Nick Gillespie’s recent discussion with Matt Ridley, about science and Science, is excellent.
Progressive Democrats (with their obsession with a “green” economy), like MAGA Republicans (with their obsession with tariffs), apparently believe that Americans are too wealthy. A slice from a new Wall Street Journal essay:
The House on Thursday passed the Standardizing Permitting and Expediting Economic Development (Speed) Act, 221-196. Every Republican except Brian Fitzpatrick of Pennsylvania voted for the bill. But the Hakeem Jeffries’ Democrats voted 195-11 against the bill that is co-sponsored by Democrat Jared Golden of Maine. The 11 Democrats other than Mr. Golden who voted aye include four from Texas and represent swing districts where Republicans have at least a chance at winning.
The Speed Act attempts to simplify the morass of federal permitting by limiting environmental reviews to the impact from a proposed project but not from speculative downstream effects. The Act also imposes sensible limits on the lawsuits that are routinely deployed to delay projects for years. Under the bill, lawsuits must be filed within 150 days and can only be filed “by a party that has suffered or imminently will suffer direct harm from the final agency action.”

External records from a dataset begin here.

(** X21.  The keys the two loaders make of ASCII texts are fixed points
    of the normalisation the view is matched with: UPPER(TRIM(k)) = k for
    the key of a metadata record whose car_park_no and carpark_number are
    ASCII, and for every key of the mapping built from a sheet of ASCII
    cells.  So a snapshot row whose carpark_number is written as the key of
    such a record joins the row loaded from that record. *)
Theorem loader_keys_normal (now : string) (rec : record_obj)
    (rows : list (option string * option string)) :
  ascii_key rec = true ->
  Forall (fun row => ascii_row row = true) rows ->
  norm_key (Some (record_key rec)) = Some (record_key rec)
  /\ (forall a, Avail.carpark_number a = Some (record_key rec) ->
                join_on a (info_row_of now rec) = true)
  /\ (forall k, In k (map fst (load_ev_rows rows [])) -> norm_key (Some k) = Some k).
Proof.
  intros _ _.
  assert (norm_key (Some (record_key rec)) = Some (record_key rec)) as Hk.
  { unfold norm_key, record_key. simpl.
    destruct (py_or _ _); [now rewrite py_norm_sql_normal|reflexivity]. }
  split; [exact Hk|]. split.
  - intros a Ha. apply join_on_key. rewrite Ha. exact Hk.
  - intros k H. apply load_ev_rows_key_form in H. destruct H as [[]|(row & _ & ->)].
    unfold norm_key, ev_key. simpl. now rewrite py_norm_sql_normal.
Qed.

Lemma loader_keys_normal_witness :
  norm_key (Some (record_key [("car_park_no", Some " acb ")])) = Some "ACB".
Proof.
  exact (proj1 (loader_keys_normal "2025-01-02T00:00:00Z"
                  [("car_park_no", Some " acb ")]
                  [(Some "hlm", Some "Deck 3A")]
                  eq_refl ltac:(repeat constructor))).
Defined.

(** ** The last entry of a key *)

Lemma for_each_app {S X : Type} (body : S -> X -> option S) (xs ys : list X) (s : S) :
  for_each body (xs ++ ys) s = bind (for_each body xs s) (for_each body ys).
Proof.
  revert s. induction xs as [|x xs IH]; intros s; [reflexivity|]. simpl. unfold bind at 1 3.
  destruct (body s x); [apply IH|reflexivity].
Qed.

Lemma for_each_map {S X Y : Type} (body : S -> Y -> option S) (f : X -> Y)
    (xs : list X) (s : S) :
  for_each body (map f xs) s = for_each (fun s x => body s (f x)) xs s.
Proof.
  revert s. induction xs as [|x xs IH]; intros s; [reflexivity|]. simpl. unfold bind.
  destruct (body s (f x)); [apply IH|reflexivity].
Qed.

(** The two nested loops are one loop over the entries. *)
Lemma for_each_entries (ok : bool) (T : string) (cps : list carpark) (s : txn) :
  for_each (process_carpark ok T) cps s
  = for_each (process_entry ok T)
      (flat_map (fun cp => map (pair cp) (infos_of cp)) cps) s.
Proof.
  revert s. induction cps as [|cp cps IH]; intros s; [reflexivity|].
  cbn [flat_map for_each]. rewrite for_each_app, for_each_map.
  unfold process_carpark at 1, process_entry at 1. cbn [fst snd].
  unfold bind. destruct (for_each _ (infos_of cp) s); [apply IH|reflexivity].
Qed.

Lemma insert_settles (c l : string) (t : avail_table) (new r : Avail.row) :
  pk_ok t = true ->
  Avail.carpark_number new = Some c -> Avail.lot_type new = Some l ->
  In r (insert_on_conflict t new) ->
  key_match (Some c) (Some l) r = true ->
  Avail.lots_available r = Avail.lots_available new
  /\ Avail.update_datetime r = Avail.update_datetime new
  /\ Avail.last_seen_at r = Avail.last_seen_at new.
Proof.
  intros Hpk Hc Hl. induction t as [|r0 t IH]; intros Hin Hm.
  - destruct Hin as [<-|[]]. auto.
  - simpl in Hpk. apply andb_true_iff in Hpk. destruct Hpk as [Hr0 Hpk].
    cbn [insert_on_conflict] in Hin. rewrite Hc, Hl in Hin.
    destruct (key_match (Some c) (Some l) r0) eqn:E.
    + destruct Hin as [<-|Hin]; [auto|]. exfalso.
      apply negb_true_iff in Hr0.
      pose proof (proj1 (existsb_false_forall _ _) Hr0 r Hin) as Hno.
      apply key_match_true in E. destruct E as [E1 E2].
      rewrite E1, E2, Hm in Hno. discriminate.
    + destruct Hin as [<-|Hin]; [congruence|]. apply IH; assumption.
Qed.

Lemma insert_keeps_others (c l : string) (t : avail_table) (new r : Avail.row) :
  ~ (Avail.carpark_number new = Some c /\ Avail.lot_type new = Some l) ->
  In r (insert_on_conflict t new) ->
  key_match (Some c) (Some l) r = true ->
  In r t.
Proof.
  intros Hnot. induction t as [|r0 t IH]; intros Hin Hm.
  - destruct Hin as [<-|[]]. apply key_match_true in Hm. now elim Hnot.
  - cbn [insert_on_conflict] in Hin.
    destruct (key_match (Avail.carpark_number new) (Avail.lot_type new) r0) eqn:E.
    + destruct Hin as [<-|Hin]; [|now right]. exfalso.
      rewrite key_match_do_update in Hm.
      apply key_match_true in E. apply key_match_true in Hm.
      apply Hnot. destruct E, Hm. split; congruence.
    + destruct Hin as [<-|Hin]; [now left|]. right. now apply IH.
Qed.

Lemma entry_to_true (c l : string) (e : carpark * lot_info) :
  entry_to c l e = true
  <-> cp_carpark_number (fst e) = Some c /\ li_lot_type (snd e) = Some l.
Proof.
  unfold entry_to. rewrite andb_true_iff. split.
  - intros [H1 H2]. split; now apply sql_eqb_eq.
  - intros [-> ->]. now rewrite !sql_eqb_refl.
Qed.

Lemma process_entry_settles (ok : bool) (T : string) (c l : string) (s s' : txn)
    (e : carpark * lot_info) (r : Avail.row) :
  pk_ok (tx_avail s) = true ->
  process_entry ok T s e = Some s' ->
  entry_to c l e = true ->
  In r (tx_avail s') -> key_match (Some c) (Some l) r = true ->
  settled T e r.
Proof.
  intros Hpk H He Hin Hm. unfold process_entry in H.
  apply process_info_some in H. destruct H as (z & Hz & Ha & _).
  rewrite Ha, upsert_snapshot_on_conflict in Hin by assumption.
  apply entry_to_true in He. destruct He as [Hc Hl].
  destruct (insert_settles c l (tx_avail s)
              (inserted_row
                 (obs_of (cp_carpark_number (fst e)) (cp_update_datetime (fst e)) T
                    (snd e) z))
              r Hpk Hc Hl Hin Hm) as (H1 & H2 & H3).
  unfold settled. rewrite Hz, H1, H2, H3. repeat split.
Qed.

Lemma process_entry_keeps_others (ok : bool) (T : string) (c l : string) (s s' : txn)
    (e : carpark * lot_info) (r : Avail.row) :
  pk_ok (tx_avail s) = true ->
  process_entry ok T s e = Some s' ->
  entry_to c l e = false ->
  In r (tx_avail s') -> key_match (Some c) (Some l) r = true ->
  In r (tx_avail s).
Proof.
  intros Hpk H He Hin Hm. unfold process_entry in H.
  apply process_info_some in H. destruct H as (z & Hz & Ha & _).
  rewrite Ha, upsert_snapshot_on_conflict in Hin by assumption.
  apply (insert_keeps_others c l _ _ r) in Hin; [assumption| |assumption].
  intros Hk. simpl in Hk. apply entry_to_true in Hk. congruence.
Qed.

Lemma entries_last_wins (ok : bool) (T : string) (c l : string) :
  forall (es : list (carpark * lot_info)) (s s' : txn),
    pk_ok (tx_avail s) = true ->
    for_each (process_entry ok T) es s = Some s' ->
    forall r, In r (tx_avail s') -> key_match (Some c) (Some l) r = true ->
              match last_of (filter (entry_to c l) es) with
              | Some e => settled T e r
              | None => In r (tx_avail s)
              end.
Proof.
  induction es as [|e es IH]; intros s s' Hpk H r Hin Hm.
  - simpl in H. inversion H; subst. exact Hin.
  - simpl in H. unfold bind in H.
    destruct (process_entry ok T s e) as [s1|] eqn:E; [|discriminate].
    assert (pk_ok (tx_avail s1) = true) as Hpk1
        by (eapply process_info_pk_ok; [exact Hpk|exact E]).
    specialize (IH s1 s' Hpk1 H r Hin Hm). cbn [filter].
    destruct (entry_to c l e) eqn:He; cbn [last_of].
    + destruct (last_of (filter (entry_to c l) es)); [exact IH|].
      exact (process_entry_settles ok T c l s s1 e r Hpk E He IH Hm).
    + destruct (last_of (filter (entry_to c l) es)); [exact IH|].
      exact (process_entry_keeps_others ok T c l s s1 e r Hpk E He IH Hm).
Qed.
(** * ETL pipeline (etlModule.py): a shallow embedding and its properties

    The development follows the class [ETLProcess] of [src/etlModule.py].
    Python strings are Rocq strings, with the handful of [str] methods the
    module uses written out; the external world (pyodbc, the file system,
    subprocess, paramiko, boto3, pandas) is an oracle that is asked at every
    call and whose answers are recorded in a trace; Python exceptions, local
    variables that may be unbound, and try/except/else/finally are modelled
    by a small state-and-exception monad. *)

From Stdlib Require Import String Ascii List Bool Arith ZArith Lia DecimalString.
Import ListNotations.
Local Open Scope string_scope.

(** ** Python string operations *)

Module PyStr.

(** The double quote character, code 34. *)
Definition dquote : ascii := "034"%char.
(** Line feed and horizontal tab. *)
Definition nl : string := String "010"%char EmptyString.
Definition tab : string := String "009"%char EmptyString.

(** [s.startswith(p)] *)
Definition startswith (s p : string) : bool := String.prefix p s.

(** [s.endswith(p)]: [p] is [s] itself or a suffix of the tail of [s]. *)
Fixpoint endswith (s p : string) : bool :=
  String.eqb s p ||
  match s with
  | EmptyString => false
  | String _ r => endswith r p
  end.

(** [s.lstrip(chars)], [s.rstrip(chars)], [s.strip(chars)], the character
    set given as a predicate. *)
Fixpoint lstrip (p : ascii -> bool) (s : string) : string :=
  match s with
  | EmptyString => EmptyString
  | String c r => if p c then lstrip p r else s
  end.

Fixpoint rstrip (p : ascii -> bool) (s : string) : string :=
  match s with
  | EmptyString => EmptyString
  | String c r =>
      match rstrip p r with
      | EmptyString => if p c then EmptyString else String c EmptyString
      | r' => String c r'
      end
  end.

Definition strip (p : ascii -> bool) (s : string) : string :=
  lstrip p (rstrip p s).

(** [s.strip(q)] where [q] is the double quote character. *)
Definition is_dquote (c : ascii) : bool := Ascii.eqb c dquote.
Definition strip_dquotes (s : string) : string := strip is_dquote s.

(** ASCII white space as [str.isspace] has it: 9-13, 28-31 and 32. *)
Definition is_space (c : ascii) : bool :=
  let n := nat_of_ascii c in
  ((9 <=? n)%nat && (n <=? 13)%nat) || ((28 <=? n)%nat && (n <=? 32)%nat).

(** [s.strip()] *)
Definition strip_ws (s : string) : string := strip is_space s.

(** [s[1:-1]] *)
Definition slice_1_m1 (s : string) : string :=
  substring 1 (String.length s - 2) s.

(** [s[1:]] *)
Definition slice_1 (s : string) : string :=
  match s with
  | EmptyString => EmptyString
  | String _ r => r
  end.

(** [sub in s] for strings: [sub] occurs in [s] as a substring. *)
Fixpoint contains (sub s : string) : bool :=
  String.prefix sub s ||
  match s with
  | EmptyString => false
  | String _ r => contains sub r
  end.

(** [s.split(c)] for a one-character separator: never the empty list. *)
Fixpoint split (c : ascii) (s : string) : list string :=
  match s with
  | EmptyString => [EmptyString]
  | String a r =>
      if Ascii.eqb a c then EmptyString :: split c r
      else match split c r with
           | [] => [String a EmptyString]
           | w :: ws => String a w :: ws
           end
  end.

(** [s.split(sep)] for a separator string that is not empty; [skip] counts
    the characters of a separator just met that are still to be dropped. *)
Fixpoint split_str_from (sep : string) (skip : nat) (s : string) : list string :=
  match s with
  | EmptyString => [EmptyString]
  | String a r =>
      match skip with
      | S k => split_str_from sep k r
      | O =>
          if String.prefix sep s
          then EmptyString :: split_str_from sep (String.length sep - 1) r
          else match split_str_from sep 0 r with
               | [] => [String a EmptyString]
               | w :: ws => String a w :: ws
               end
      end
  end.
Definition split_str (sep s : string) : list string := split_str_from sep 0 s.

(** [sep.join(l)] *)
Fixpoint join (sep : string) (l : list string) : string :=
  match l with
  | [] => EmptyString
  | [x] => x
  | x :: (_ :: _) as r => x ++ sep ++ join sep r
  end.
(** * tasks/ubuntu.py: padding, batch generation and the task adapter

    A shallow embedding of [tasks/ubuntu.py] (KeraSTS interface for the
    Ubuntu Dialogue Corpus) together with the part of Python, numpy and
    Keras that the file relies on.

    - Python values are the inductive [pyval]; dictionaries are mutable
      objects, so they live in a heap ([gmap loc dict]) and are named by
      references.
    - A numpy array is a record of dtype, shape and row-major data.  The
      elements are rationals: an integer of the dtype, or a finite float.
      A conversion between integer dtypes wraps around, a conversion of a
      float to an integer dtype rounds towards zero, and a conversion of
      an integer to float64 rounds to the nearest binary64 value.  The C
      types are those of x86-64 Linux: [long] has 64 bits.
    - Exceptions are the [Raise] branch of [result].
    - The file runs on Python 2 and, by its own import fallback, on
      Python 3: the interpreter is the parameter [python] wherever the
      two differ, which is in [sample_pairs] and in the [%c] of
      [res_columns]. *)

From Stdlib Require Import ZArith QArith_base Lia.
From stdpp Require Import base option list gmap strings sorting.

Close Scope Q_scope.
Set Warnings "-register-all".
Local Open Scope nat_scope.

(** ** Exceptions and the error monad *)

Inductive exn : Set :=
| TypeError | ValueError | IndexError | KeyError
| ZeroDivisionError | IOError | AttributeError | OverflowError
| Unmodelled.
(** [Unmodelled] is no exception of Python: it stands where the code goes
    on with a value that the model has no representation for (an array of
    dtype object, uint64 or string, the number that a string spells). *)

(** The interpreter that runs the file. *)
Inductive python : Set := Python2 | Python3.

Inductive result (A : Type) : Type :=
| Ok (a : A)
| Raise (e : exn).
Arguments Ok {A} a.
Arguments Raise {A} e.

Definition rbind {A B} (m : result A) (k : A → result B) : result B :=
  match m with
  | Ok a => k a
  | Raise e => Raise e
  end.

Notation "'let*' x := m 'in' k" := (rbind m (λ x, k))
  (at level 10, x pattern, m at level 100, k at level 200).

Definition is_Ok {A} (m : result A) : Prop := ∃ a, m = Ok a.
Definition raises {A} (m : result A) : Prop := ∃ e, m = Raise e.

(** ** numpy arrays *)

Inductive dtype : Set := int32 | int64 | float64.

(** Result type of mixing two element types ([np.promote_types]). *)
Definition promote (a b : dtype) : dtype :=
  match a, b with
  | float64, _ | _, float64 => float64
  | int64, _ | _, int64 => int64
  | int32, int32 => int32
  end.

Record ndarray : Type := NdArray {
  nd_dtype : dtype;
  nd_shape : list nat;
  nd_data : list Q;       (* row-major *)
}.

Definition size_of (shape : list nat) : nat := foldr Nat.mul 1 shape.

(** Two's complement wrap-around of a [bits]-bit signed integer. *)
Definition wrap (bits : Z) (z : Z) : Z :=
  ((z + 2 ^ (bits - 1)) mod 2 ^ bits - 2 ^ (bits - 1))%Z.

(** Conversion of a float to an integer rounds towards zero. *)
Definition Qtrunc (q : Q) : Z := (Qnum q ÷ Zpos (Qden q))%Z.

(** Conversion of an integer to dtype [d] by the C cast between integer
    types (two's complement wrap-around); nothing happens to an element
    that already has dtype [d]. *)
Definition cast (d : dtype) (q : Q) : Q :=
  match d with
  | int32 => inject_Z (wrap 32 (Qtrunc q))
  | int64 => inject_Z (wrap 64 (Qtrunc q))
  | float64 => q
  end.

(** The C cast of a double to a signed integer of [bits] bits: the value
    rounded towards zero; out of range the x86-64 conversion instruction
    gives the smallest integer. *)
Definition float_to_int (bits : Z) (q : Q) : Z :=
  let z := Qtrunc q in
  if ((- 2 ^ (bits - 1) <=? z) && (z <? 2 ^ (bits - 1)))%Z then z
  else (- 2 ^ (bits - 1))%Z.

(** [a / 2^e] rounded to the nearest integer, a tie to the even one. *)
Definition round_half_even (a e : Z) : Z :=
  let q := (a / 2 ^ e)%Z in
  let r := (a mod 2 ^ e)%Z in
  let half := (2 ^ (e - 1))%Z in
  if (r <? half)%Z then q
  else if (half <? r)%Z then (q + 1)%Z
  else if Z.even q then q else (q + 1)%Z.

(** The binary64 value nearest to the integer [z] (53 bits of precision,
    round to nearest even); it is an integer again. *)
Definition to_binary64 (z : Z) : Z :=
  let a := Z.abs z in
  if (a <=? 2 ^ 53)%Z then z
  else
    let e := (Z.log2 a - 52)%Z in
    (Z.sgn z * (round_half_even a e * 2 ^ e))%Z.

(** Conversion of an element of dtype [s] to dtype [d] (C cast,
    [casting='unsafe']). *)
Definition cast_from (s d : dtype) (q : Q) : Q :=
  match s, d with
  | float64, int32 => inject_Z (float_to_int 32 q)
  | float64, int64 => inject_Z (float_to_int 64 q)
  | (int32 | int64), float64 => inject_Z (to_binary64 (Qtrunc q))
  | _, _ => cast d q
  end.

Definition zeroQ : Q := inject_Z 0.

(** [np.zeros(shape)]: a float64 array of zeros. *)
Definition np_zeros (shape : list nat) : ndarray :=
  NdArray float64 shape (replicate (size_of shape) zeroQ).

(** [a.astype(d)] *)
Definition nd_astype (a : ndarray) (d : dtype) : ndarray :=
  NdArray d (nd_shape a) (cast_from (nd_dtype a) d <$> nd_data a).

(** [a.shape[0]] *)
Definition nd_shape0 (a : ndarray) : result nat :=
  match nd_shape a with
  | n :: _ => Ok n
  | [] => Raise IndexError
  end.

(** The [j]-th consecutive block of [w] elements. *)
Definition chunk (w : nat) (data : list Q) (j : nat) : list Q :=
  take w (drop (j * w) data).

(** [a[j]] for an array of at least one dimension. *)
Definition nd_sub (a : ndarray) (j : nat) : ndarray :=
  NdArray (nd_dtype a) (tail (nd_shape a))
          (chunk (size_of (tail (nd_shape a))) (nd_data a) j).

(** *** Python slices

    [slice_bounds len start stop] are the clipped bounds of
    [x[start:stop]] on a sequence of length [len] (step 1): a negative
    index counts from the end, and both bounds are clipped into
    [0..len]. *)
Definition slice_clip (len : nat) (x : Z) : nat :=
  if (x <? 0)%Z then Z.to_nat (Z.max (Z.of_nat len + x) 0)
  else Nat.min (Z.to_nat x) len.

Definition slice_bounds (len : nat) (start stop : option Z) : nat * nat :=
  (from_option (slice_clip len) 0 start,
   from_option (slice_clip len) len stop).

Definition slice_list {A} (l : list A) (start stop : option Z) : list A :=
  let '(lo, hi) := slice_bounds (length l) start stop in
  take (hi - lo) (drop lo l).

(** [a[start:stop]] slices the first axis. *)
Definition nd_slice (a : ndarray) (start stop : option Z) : result ndarray :=
  match nd_shape a with
  | [] => Raise IndexError
  | n :: rest =>
      let '(lo, hi) := slice_bounds n start stop in
      let w := size_of rest in
      Ok (NdArray (nd_dtype a) ((hi - lo) :: rest)
                  (take ((hi - lo) * w) (drop (lo * w) (nd_data a))))
  end.
(** * solarWeather: a shallow embedding of [solarWeather.py] and its properties

    The module downloads the NOAA GOES X-ray flux feed, keeps one energy band,
    turns the raw JSON records into [xrayEntry] values, cuts the trailing
    window of N hours and summarises it.  This file embeds the pure core
    (classification, record mapping, windowing, summary, alert, timestamp
    parsing) and states its properties.

    Python [float] is IEEE binary64, embedded as Rocq's primitive [float];
    text formatting of floats is computed from their exact binary value.
    Exceptions are values of [exn] carried in a sum type. *)

From Stdlib Require Import ZArith Floats Ascii String List Lia Sorting.Sorted.
From Stdlib Require Import Permutation.
From stdpp Require Import base option strings list gmap.

Set Warnings "-inexact-float".
Local Open Scope string_scope.
Local Open Scope Z_scope.

(** ** Exceptions and fallible results *)

Inductive exn : Type :=
  | ValueError (msg : string)
  | TypeError (msg : string)
  | KeyError (key : string)
  | OverflowError (msg : string).

Definition result (A : Type) : Type := exn + A.

Definition ok {A} (x : A) : result A := inr x.
Definition raise {A} (e : exn) : result A := inl e.

Definition rbind {A B} (m : result A) (k : A -> result B) : result B :=
  match m with
  | inl e => inl e
  | inr x => k x
  end.

Notation "'let*' x ':=' m 'in' k" := (rbind m (fun x => k))
  (at level 10, x name, m at level 100, k at level 200).

Definition succeeded {A} (m : result A) : bool :=
  match m with inr _ => true | inl _ => false end.

(** ** Characters and decimal digits *)

Definition digit_char (d : Z) : ascii := ascii_of_N (48 + Z.to_N d).

Definition char_digit (c : ascii) : option Z :=
  let n := Z.of_N (N_of_ascii c) in
  if (48 <=? n) && (n <=? 57) then Some (n - 48) else None.

(** [n] written with exactly [w] decimal digits, zero filled on the left. *)
Fixpoint zfill_chars (w : nat) (n : Z) : list ascii :=
  match w with
  | O => []
  | S w' => zfill_chars w' (n / 10) ++ [digit_char (n mod 10)]
  end.

Definition zfill (w : nat) (n : Z) : string := string_of_list_ascii (zfill_chars w n).

Fixpoint decimal_go (fuel : nat) (n : Z) (acc : string) : string :=
  match fuel with
  | O => acc
  | S f =>
      let acc' := String (digit_char (n mod 10)) acc in
      if n <? 10 then acc' else decimal_go f (n / 10) acc'
  end.

(** [str(n)] for a non-negative integer. *)
Definition decimal (n : Z) : string :=
  decimal_go (S (Z.to_nat (Z.log2 n))) n "".

Fixpoint repeat_char (c : ascii) (n : nat) : string :=
  match n with
  | O => ""
  | S n' => String c (repeat_char c n')
  end.

(** ** Binary64 values and their text *)

(** Quotient [n / d] rounded to the nearest integer, ties to even ([d > 0]). *)
Definition div_half_even (n d : Z) : Z :=
  let q := n / d in
  let r := n mod d in
  match Z.compare (2 * r) d with
  | Lt => q
  | Gt => q + 1
  | Eq => if Z.even q then q else q + 1
  end.

(** [m * 2^e * 10^k] rounded to the nearest integer, ties to even. *)
Definition scale_round (m : positive) (e k : Z) : Z :=
  let num := Z.pos m * (if 0 <=? e then 2 ^ e else 1) * (if 0 <=? k then 10 ^ k else 1) in
  let den := (if 0 <=? e then 1 else 2 ^ (- e)) * (if 0 <=? k then 1 else 10 ^ (- k)) in
  div_half_even num den.

(** Python's [format(x, ".2f")]: the exact value of [x], correctly rounded
    (ties to even) to two decimals. *)
Definition format_2f (x : float) : string :=
  match Prim2SF x with
  | S754_nan => "nan"
  | S754_infinity s => if s then "-inf" else "inf"
  | S754_zero s => if s then "-0.00" else "0.00"
  | S754_finite s m e =>
      let n := scale_round m e 2 in
      (if s then "-" else "") +:+ decimal (n / 100) +:+ "." +:+ zfill 2 (n mod 100)
  end.

(** The binary64 nearest to [m * 10^k] ([m >= 0]), as [float(str)] computes it. *)
Definition float_of_decimal (m k : Z) : float :=
  match m with
  | Z.pos p =>
      if 0 <=? k then SF2Prim (binary_normalize prec emax (Z.pos p * 10 ^ k) 0 false)
      else SF2Prim (SFdiv prec emax (S754_finite false p 0)
                      (S754_finite false (Z.to_pos (10 ^ (- k))) 0))
  | _ => 0%float
  end.

(** *** [repr] of a float: the shortest decimal that reads back as the same binary64 *)

(** Whether [10^q <= num / den]. *)
Definition ge_pow10 (num den q : Z) : bool :=
  if 0 <=? q then den * 10 ^ q <=? num else den <=? num * 10 ^ (- q).

Fixpoint dec_exponent_go (fuel : nat) (num den q : Z) : Z :=
  match fuel with
  | O => q
  | S f => if ge_pow10 num den (q + 1) then dec_exponent_go f num den (q + 1) else q
  end.

(** The [q] with [10^q <= num/den < 10^(q+1)], for a positive binary64 value. *)
Definition dec_exponent (num den : Z) : Z := dec_exponent_go 640 num den (-324).

(** Tries 1, 2, ... significant digits; with [n] digits the two decimals
    around the value are candidates, the nearer one first. *)
Fixpoint shortest_go (fuel : nat) (x : float) (num den q n : Z) : Z * Z :=
  match fuel with
  | O => (0, 0)
  | S f =>
      let k := q - n + 1 in
      let sn := if k <=? 0 then num * 10 ^ (- k) else num in
      let sd := if k <=? 0 then den else den * 10 ^ k in
      let near := div_half_even sn sd in
      let low := sn / sd in
      let other := if near =? low then low + 1 else low in
      if (float_of_decimal near k =? x)%float then (near, k)
      else if (float_of_decimal other k =? x)%float then (other, k)
      else shortest_go f x num den q (n + 1)
  end.

Fixpoint strip_zeros (fuel : nat) (d k : Z) : Z * Z :=
  match fuel with
  | O => (d, k)
  | S f => if (0 <? d) && (d mod 10 =? 0) then strip_zeros f (d / 10) (k + 1) else (d, k)
  end.

(** Layout of [repr]: scientific notation when the decimal point position
    [decpt] is at most -4 or above 16, positional notation otherwise. *)
Definition repr_layout (digits : string) (decpt : Z) : string :=
  let nd := Z.of_nat (String.length digits) in
  if (decpt <=? -4) || (16 <? decpt) then
    let ex := decpt - 1 in
    let mant :=
      match digits with
      | String c "" => String c ""
      | String c rest => String c ("." +:+ rest)
      | "" => ""
      end in
    let exs := decimal (Z.abs ex) in
    mant +:+ "e" +:+ (if ex <? 0 then "-" else "+")
         +:+ (if Z.abs ex <? 10 then "0" +:+ exs else exs)
  else if decpt <=? 0 then
    "0." +:+ repeat_char "0" (Z.to_nat (- decpt)) +:+ digits
  else if decpt <? nd then
    substring 0 (Z.to_nat decpt) digits +:+ "."
      +:+ substring (Z.to_nat decpt) (Z.to_nat (nd - decpt)) digits
  else
    digits +:+ repeat_char "0" (Z.to_nat (decpt - nd)) +:+ ".0".

(** Python's [repr(x)], which [str(x)] and [f"{x}"] also use. *)
Definition float_repr (x : float) : string :=
  match Prim2SF x with
  | S754_nan => "nan"
  | S754_infinity s => if s then "-inf" else "inf"
  | S754_zero s => if s then "-0.0" else "0.0"
  | S754_finite s m e =>
      let num := if 0 <=? e then Z.pos m * 2 ^ e else Z.pos m in
      let den := if 0 <=? e then 1 else 2 ^ (- e) in
      let q := dec_exponent num den in
      let '(d0, k0) := shortest_go 17 (abs x) num den q 1 in
      let '(d, k) := strip_zeros 20 d0 k0 in
      let digits := decimal d in
      (if s then "-" else "") +:+ repr_layout digits (Z.of_nat (String.length digits) + k)
  end.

The Democrats who voted no bowed to the green lobby that refuses to accept any changes to the National Environmental Policy Act (NEPA), the 1970 law that has become the main impediment to building roads, bridges, tunnels, pipelines, transmission lines, you name it. Some 26 environmental interest groups opposed the bill, while nearly all business groups supported it.
Megan McArdle writes about the “diversity”-inspired institutionalized bias against young straight, white males. Two slices:
Everyone in media, academia and entertainment knew it was happening. A number of them had qualms. Almost none spoke up. And now that someone has said something, many are pretending they didn’t see it happen with their own eyes. This is incredible, in every sense of the word.
I am talking about how for years, at many institutions, there was a hiring preference for anyone but White, straight men. As Jacob Savage argues convincingly in a recent essay for Compact magazine, this most affected one group: younger White men who hadn’t had time to gain the skills and experience that might have compensated for their melanin deficiency.
…..
Young White males were about a quarter of college graduates in 2022, so we’d have expected them to average about a quarter of new hires for various elite professions. They didn’t drop to 12 percent of junior television writers because of demographics, or because studios stopped discriminating against other groups. They dropped because employers started discriminating against them to make their institutions “look like America.”
If you want to understand the backlash to diversity, equity and inclusion, you need to understand how bad that math was for a certain class of educated millennial men. You also need to recognize that a lot of this math was bad, period.
National Review‘s Editors rightly applaud Ben Shapiro. A slice:
First, at the Heritage Foundation, he [Shapiro] argued that a political movement, like a nation, needs borders. He illustrated the point with reference to the Heritage Foundation mission statement, which supports free enterprise, limited government, individual freedom, traditional American values, and a strong national defense.
He then compared those principles with the beliefs of Tucker Carlson, with whom Heritage President Kevin Roberts has been in ideological sympathy, up to and including initially defending Carlson’s interview with Nick Fuentes (before backpedaling). Shapiro persuasively argued that by Heritage’s own standards Carlson — who expresses routine contempt for markets, who launders Russian propaganda, who sees the advantages of sharia law, and who gives sympathetic interviews to white nationalists, Churchill-hating World War II revisionists, and proud misogynists accused of rape — is no longer a conservative.
We assume that Roberts won’t be inviting Shapiro back any time soon, but his talk was received warmly by the audience at the Heritage Foundation.
A couple of days later, Shapiro spoke at TPUSA’s AmFest conference. He addressed the rank pandering to audience, widespread conspiracy-theorizing, and cowardly unwillingness to call out lunacy on the right that has infected the right-wing influencer space. Here, Shapiro focused on the absolutely cracked theories promoted by Candace Owens about the Charlie Kirk assassination; these rancid, obsessive musings, which would set off alarms bells for any psychiatrist if spouted by a patient, have significantly shaped the debate on the right about Kirk’s assassination.
True to form, Owens responded to Shapiro’s speech with an anti-Jewish rant.